Step-by-Step Solution

Step 1: Identify the problem as partitioning 5 into at most 4 parts.

The problem asks for the number of ways to seat 5 different employees into 4 indistinguishable offices. This is equivalent to partitioning the number 5 into at most 4 parts, where each part represents the number of employees in an office. We need to consider all possible distributions of the employees across the offices.

Step 2: List all possible partitions of 5 into at most 4 parts.

The partitions of 5 into at most 4 parts are:

• (5, 0, 0, 0)
• (4, 1, 0, 0)
• (3, 2, 0, 0)
• (3, 1, 1, 0)
• (2, 2, 1, 0)
• (2, 1, 1, 1)

These are all the possible ways to divide the number 5 into at most 4 non-negative integer parts.

Step 3: Calculate the number of ways to arrange the employees for each partition.

Since the employees are distinct, we need to consider the number of ways to choose which employees go into each office for each partition.

• (5, 0, 0, 0): All 5 employees are in one office. There is only 1 way to do this.
• (4, 1, 0, 0): Choose 4 employees to be in one office, and the remaining employee is in another office. The number of ways to do this is ${5 \choose 4} = \frac{5!}{4!1!} = 5$.
• (3, 2, 0, 0): Choose 3 employees to be in one office, and the remaining 2 employees are in another office. The number of ways to do this is ${5 \choose 3} = \frac{5!}{3!2!} = 10$.
• (3, 1, 1, 0): Choose 3 employees to be in one office, and then choose 1 employee from the remaining 2 for another office, and the last employee goes to the remaining office. Since the two offices with 1 employee are indistinguishable, we don't need to worry about ordering. We choose 3 employees for one office. The other two go to the remaining offices. The number of ways is ${5 \choose 3} = \frac{5!}{3!2!} = 10$.
• (2, 2, 1, 0): Choose 2 employees to be in one office, then choose 2 employees from the remaining 3 to be in another office, and the last employee goes to the remaining office. However, since the two groups of 2 are indistinguishable, we must divide by 2 to correct for overcounting. Therefore, the number of ways is $\frac{{5 \choose 2}{3 \choose 2}}{2} = \frac{10 \cdot 3}{2} = 15$.
• (2, 1, 1, 1): Choose 2 employees to be in one office, and the remaining 3 employees are each in their own office. The number of ways to do this is ${5 \choose 2} = \frac{5!}{2!3!} = 10$.

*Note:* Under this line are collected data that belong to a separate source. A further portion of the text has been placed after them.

(** Every run of [convert_to_binary_chunks] on a container that has both
    keys, with a non-zero chunk size. *)
Lemma convert_run w :
  cs ≠ 0 → can_makedirs w dir →
  let n := (len ks + cs - 1) / cs in
  ∃ r w',
    convert_to_binary_chunks json_dumps (Database (Some ks) (Some emb)) dir cs w
      = (r, w') ∧
    clock w' = clock w ∧
    (∀ p, p ≠ manifest_path → (∀ i, 0 ≤ i < n → p ≠ chunk_path i) →
          files w' !! p = files w !! p) ∧
    match r with
    | Ok _ =>
        benign (S (Z.to_nat n)) w ∧
        (∀ i, 0 ≤ i < n →
              files w' !! chunk_path i = Some (chunk_bytes emb cs (len ks) i)) ∧
        files w' !! manifest_path = Some (json_dumps (manifest ks emb cs))
    | Raise e =>
        e = OSError ∧ ¬ benign (S (Z.to_nat n)) w ∧
        (files w' !! manifest_path = files w !! manifest_path ∨
         (∀ i, 0 ≤ i < n →
               files w' !! chunk_path i = Some (chunk_bytes emb cs (len ks) i)) ∧
         ∃ k, files w' !! manifest_path
              = Some (take k (json_dumps (manifest ks emb cs))))
    end.
Proof.
  intros Hcs Hmk n.
  unfold convert_to_binary_chunks, get_keywords, get_embeddings, floordiv.
  cbn [db_keywords db_embeddings]. run_step. rewrite makedirs_ok by done.
  rewrite decide_False by done. run_step. fold n.
  set (m0 := Metadata _ _ _ _ _ []).
  destruct (write_loop (write_chunk ks emb dir cs (len ks)) chunk_path
              (chunk_bytes emb cs (len ks))
              (λ i a, append_chunk a (chunk_info_at ks cs i)) (range n))
    with (acc := m0) (w := w) as (r & w1 & Hrun & Hc & Hfr & Hr).
  { intros i acc w0 _. reflexivity. }
  { apply NoDup_fmap_range. intros i j Hi Hj. by apply chunk_path_inj. }
  rewrite Hrun. unfold range in Hr. rewrite length_seqZ in Hr.
  assert (Hmp : manifest_path ∉ chunk_path <$> range n).
  { apply not_elem_of_fmap_range. intros i _ Heq. symmetry in Heq.
    by apply chunk_path_not_manifest in Heq. }
  destruct r as [m|e].
  - destruct Hr as (-> & Hb & Hfa & Hw).
    rewrite foldl_append_chunk. cbn [version total_keywords embedding_dimension
      chunk_size num_chunks chunks m0 app].
    fold (metadata_path dir).
    change (json_dumps _) with (json_dumps (manifest ks emb cs)) at 1.
    destruct (write_file_spec manifest_path (json_dumps (manifest ks emb cs)) w1)
      as (r2 & w2 & -> & Hc2 & Hf2 & Hfr2 & Hr2).
    eexists _, _. split; [reflexivity|]. split; [congruence|]. split.
    { intros p Hp1 Hp2. rewrite Hfr2 by done. apply Hfr.
      by apply not_elem_of_fmap_range. }
    assert (Hall : ∀ i, 0 ≤ i < n →
              files w2 !! chunk_path i = Some (chunk_bytes emb cs (len ks) i)).
    { intros i Hi. rewrite Hfr2.
      - apply Hw. apply elem_of_seqZ. lia.
      - intros Heq. by apply chunk_path_not_manifest in Heq. }
    destruct r2 as [[]|e].
    + destruct Hr2 as [Hb2 Hm]. split; [by apply (benign_snoc _ _ w1)|]. done.
    + destruct Hr2 as (-> & Hb2 & Hm). split; [done|]. split.
      { by rewrite <- (benign_snoc _ _ w1). }
      destruct Hm as [Hm|Hm]; [left|right; done].
      rewrite Hm. by apply Hfr.
  - destruct Hr as [-> Hb]. eexists _, _. split; [reflexivity|].
    split; [done|]. split.
    { intros p _ Hp. apply Hfr. by apply not_elem_of_fmap_range. }
    split; [done|]. split.
    { intros Hb'. apply Hb. unfold benign in *.
      replace (Z.to_nat n) with (Z.to_nat n `min` S (Z.to_nat n))%nat by lia.
      rewrite <- take_take. by apply Forall_take. }
    left. by apply Hfr.
Qed.
(** * util/kustomize/kustomize.go: a shallow embedding and its properties

    The Go source drives the [kustomize] command-line tool: it detects the
    tool's version, applies a fixed pipeline of [kustomize edit] invocations,
    merges patches into the kustomization file, runs [kustomize build] and
    scans the produced objects for container images.

    Everything the package obtains from other packages (process execution,
    the file system, YAML, credentials, the semver library's prerelease
    rules, ...) is gathered in the class [Collaborators]; the definitions
    below are the functions of [kustomize.go] itself, with the process-wide
    state ([semVer], the file system, the executed commands) passed
    explicitly. *)

From Stdlib Require Import ZArith NArith String Ascii List Lia DecimalString.
From stdpp Require Import base option list gmap strings fin_maps sorting.
Lemma digits_of_scaled (m m' : positive) (j j' : Z) :
  0 <= j -> 0 <= j' ->
  Zpos m' * 2 ^ j' = Zpos m * 2 ^ j ->
  Zpos (digits2_pos m') + j' = Zpos (digits2_pos m) + j.
Proof.
  intros Hj Hj' Heq.
  rewrite <- (Z2Nat.id j), <- (Z2Nat.id j') in Heq by assumption.
  rewrite <- !shift_pos_Z in Heq. injection Heq as Heq.
  apply (f_equal (fun p => Zpos (digits2_pos p))) in Heq.
  rewrite !shift_pos_digits in Heq. lia.
Qed.

Lemma mul_1024_scaled (f : spec_float) :
  valid_binary prec64 emax64 f = true ->
  valid_binary prec64 emax64 (SFmul prec64 emax64 f (float_of_int 1024))
  = true
  /\ float_scaled 10 f (SFmul prec64 emax64 f (float_of_int 1024)).
Proof.
  destruct f as [s | s | | s m e]; intros Hv.
  - rewrite float_of_int_1024. cbn. now rewrite xorb_false_r.
  - rewrite float_of_int_1024. cbn. now rewrite xorb_false_r.
  - now split.
  - cbn [valid_binary] in Hv.
    destruct (mul_1024_finite s m e Hv) as [Ht ->].
    set (t := fexp prec64 emax64 (Zpos (digits2_pos m) + e + 10)) in *.
    destruct (Z.leb_spec t (emax64 - prec64)) as [Hle | Hgt].
    + cbn [valid_binary float_scaled]. split.
      * unfold bounded, canonical_mantissa.
        rewrite shift_pos_digits, Z2Nat.id by lia.
        replace (Zpos (digits2_pos m) + (e + 10 - t) + t)
          with (Zpos (digits2_pos m) + e + 10) by lia.
        fold t. rewrite Z.eqb_refl. now apply Z.leb_le.
      * repeat split; [lia|].
        rewrite shift_pos_Z, Z2Nat.id, <- Z.mul_assoc, <- Z.pow_add_r by lia.
        f_equal. f_equal. lia.
    + cbn [valid_binary float_scaled]. repeat split.
      subst t. unfold fexp, emin, prec64, emax64 in *. lia.
Qed.

Lemma float_scaled_trans (a b : Z) (f r r' : spec_float) :
  0 <= a -> 0 <= b ->
  float_scaled a f r -> float_scaled b r r' -> float_scaled (a + b) f r'.
Proof.
  intros Ha Hb H1 H2.
  destruct f as [s | s | | s m e]; cbn [float_scaled] in H1; subst;
    try exact H2.
  destruct r as [s1 | s1 | | s1 m1 e1]; try contradiction.
  - cbn [float_scaled] in H2. subst r'. cbn [float_scaled].
    destruct H1 as [-> H1]. split; [reflexivity|lia].
  - destruct H1 as (-> & He & Hm).
    destruct r' as [s2 | s2 | | s2 m2 e2]; try contradiction;
      cbn [float_scaled] in H2 |- *.
    + destruct H2 as [-> H2]. split; [reflexivity|].
      pose proof (digits_of_scaled m m1 a (e1 - e) Ha ltac:(lia) Hm). lia.
    + destruct H2 as (-> & He2 & Hm2). repeat split; [lia|].
      replace (e2 - e) with ((e2 - e1) + (e1 - e)) by lia.
      rewrite !Z.pow_add_r by lia.
      rewrite Z.mul_assoc, Hm2, <- Z.mul_assoc, (Z.mul_comm (2 ^ b)),
        Z.mul_assoc, Hm.
      lia.
Qed.

Lemma py_mul_1024_twice (x : pynum) :
  py_valid x = true ->
  scaled 20 x (py_mul (py_mul x 1024) 1024).
Proof.
  destruct x as [z | f]; cbn [py_valid py_mul scaled]; intros Hv.
  - change (2 ^ 20) with (1024 * 1024). lia.
  - destruct (mul_1024_scaled f Hv) as [Hv1 H1].
    destruct (mul_1024_scaled _ Hv1) as [_ H2].
    exact (float_scaled_trans 10 10 _ _ _ ltac:(lia) ltac:(lia) H1 H2).
Qed.

Example float_1536_75_MiB :
  py_mul (py_mul (PyFloat float_1536_75) 1024) 1024
  = PyFloat (S754_finite false (6147 * 2 ^ 40) (-22)).
Proof. reflexivity. Qed.

(** ** Compute volumes *)

Lemma get_ec2_instance_size_run
  (session : Session) (account_id region_name instance_id : string)
  (clock : datetime)
  (instances : EC2.DescribeInstancesResult)
  (response : EC2.DescribeVolumesResult) :
  describe_instances session region_name [instance_id] = Reply instances ->
  describe_volumes session region_name (instance_volume_ids instances)
    = Reply response ->
  run (get_ec2_instance_size session account_id region_name instance_id)
    clock
  = (Returned
       (map (ec2_volume_record account_id region_name instance_id)
          (get_or_empty (EC2.Volumes response))),
     [ DescribeInstances region_name [instance_id];
       DescribeVolumes region_name (instance_volume_ids instances) ]).
Proof.
  intros Hinst Hvol. unfold run, get_ec2_instance_size.
  rewrite (run_invoke_reply _ _ _ _ _ Hinst).
  rewrite (run_invoke_reply _ _ _ _ _ Hvol).
  rewrite for_each_append. reflexivity.
Qed.

(** C2. When the instance metadata lists N attached volumes and the volume
    query returns those N volumes, [get_ec2_instance_size] returns exactly
    N records, in the order of the volumes, each keyed
    "{instance_id}::{volume_id}" and sized at the volume's GiB size times
    1024^3. *)
Theorem ec2_one_record_per_volume
  (session : Session) (account_id region_name instance_id : string)
  (clock : datetime)
  (instances : EC2.DescribeInstancesResult)
  (response : EC2.DescribeVolumesResult) (volumes : list EC2.Volume) :
  describe_instances session region_name [instance_id] = Reply instances ->
  describe_volumes session region_name (instance_volume_ids instances)
    = Reply response ->
  EC2.Volumes response = Some volumes ->
  map EC2.VolumeId volumes = instance_volume_ids instances ->
  exists records,
    result (get_ec2_instance_size session account_id region_name instance_id)
      clock = Returned records
    /\ List.length records = List.length (instance_volume_ids instances)
    /\ records =
       map (fun volume =>
              {| account_id := account_id;
                 region_name := region_name;
                 resource_key := instance_id ++ "::" ++ EC2.VolumeId volume;
                 size_bytes := PyInt (EC2.Size volume * GiB) |})
         volumes.
Proof.
  intros Hinst Hvol Hsome Hids.
  pose proof (get_ec2_instance_size_run session account_id region_name
                instance_id clock instances response Hinst Hvol) as Hrun.
  rewrite Hsome in Hrun. cbn [get_or_empty] in Hrun.
  eexists. split; [|split].
  - unfold result. rewrite Hrun. reflexivity.
  - rewrite length_map, <- Hids, length_map. reflexivity.
  - apply map_ext. intros v. unfold ec2_volume_record, GiB.
    f_equal. f_equal. lia.
Qed.

Lemma ec2_one_record_per_volume_witness :
  exists records,
    result (get_ec2_instance_size i1_session "acct" "region" "i-1") 0
      = Returned records
    /\ List.length records = List.length (instance_volume_ids i1_instances)
    /\ records =
       [ {| account_id := "acct"; region_name := "region";
            resource_key := "i-1::vol-a";
            size_bytes := PyInt (20 * 1024 ^ 3) |};
         {| account_id := "acct"; region_name := "region";
            resource_key := "i-1::vol-b";
            size_bytes := PyInt (100 * 1024 ^ 3) |} ].
Proof.
  apply (ec2_one_record_per_volume i1_session "acct" "region" "i-1" 0
           i1_instances {| EC2.Volumes := Some i1_volumes |} i1_volumes);
    reflexivity.
Defined.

Step 4: Sum the number of ways for each partition.

Add the number of ways for each partition to find the total number of ways: $1 + 5 + 10 + 10 + 15 + 10 = 51$

Common Mistakes & Tips

• Forgetting to account for indistinguishable offices: The key is to list all partitions first. This helps visualize the problem and avoid double-counting.
• Overcounting when groups are of the same size: When distributing into indistinguishable containers and some groups have the same size, divide by the factorial of the number of such groups to avoid overcounting.
• Careful Calculation of Combinations: Ensure the combinations are calculated correctly. A small error can lead to a wrong final answer.

Summary

We solved the problem by first identifying the different ways to partition the number 5 into at most 4 parts. These partitions represent the number of employees in each of the four indistinguishable offices. For each partition, we calculated the number of ways to assign the 5 distinct employees according to the partition. Finally, we summed these values to obtain the total number of ways to seat the employees. The total number of ways is 51.

Final Answer

The final answer is \boxed{51}, which corresponds to option (C).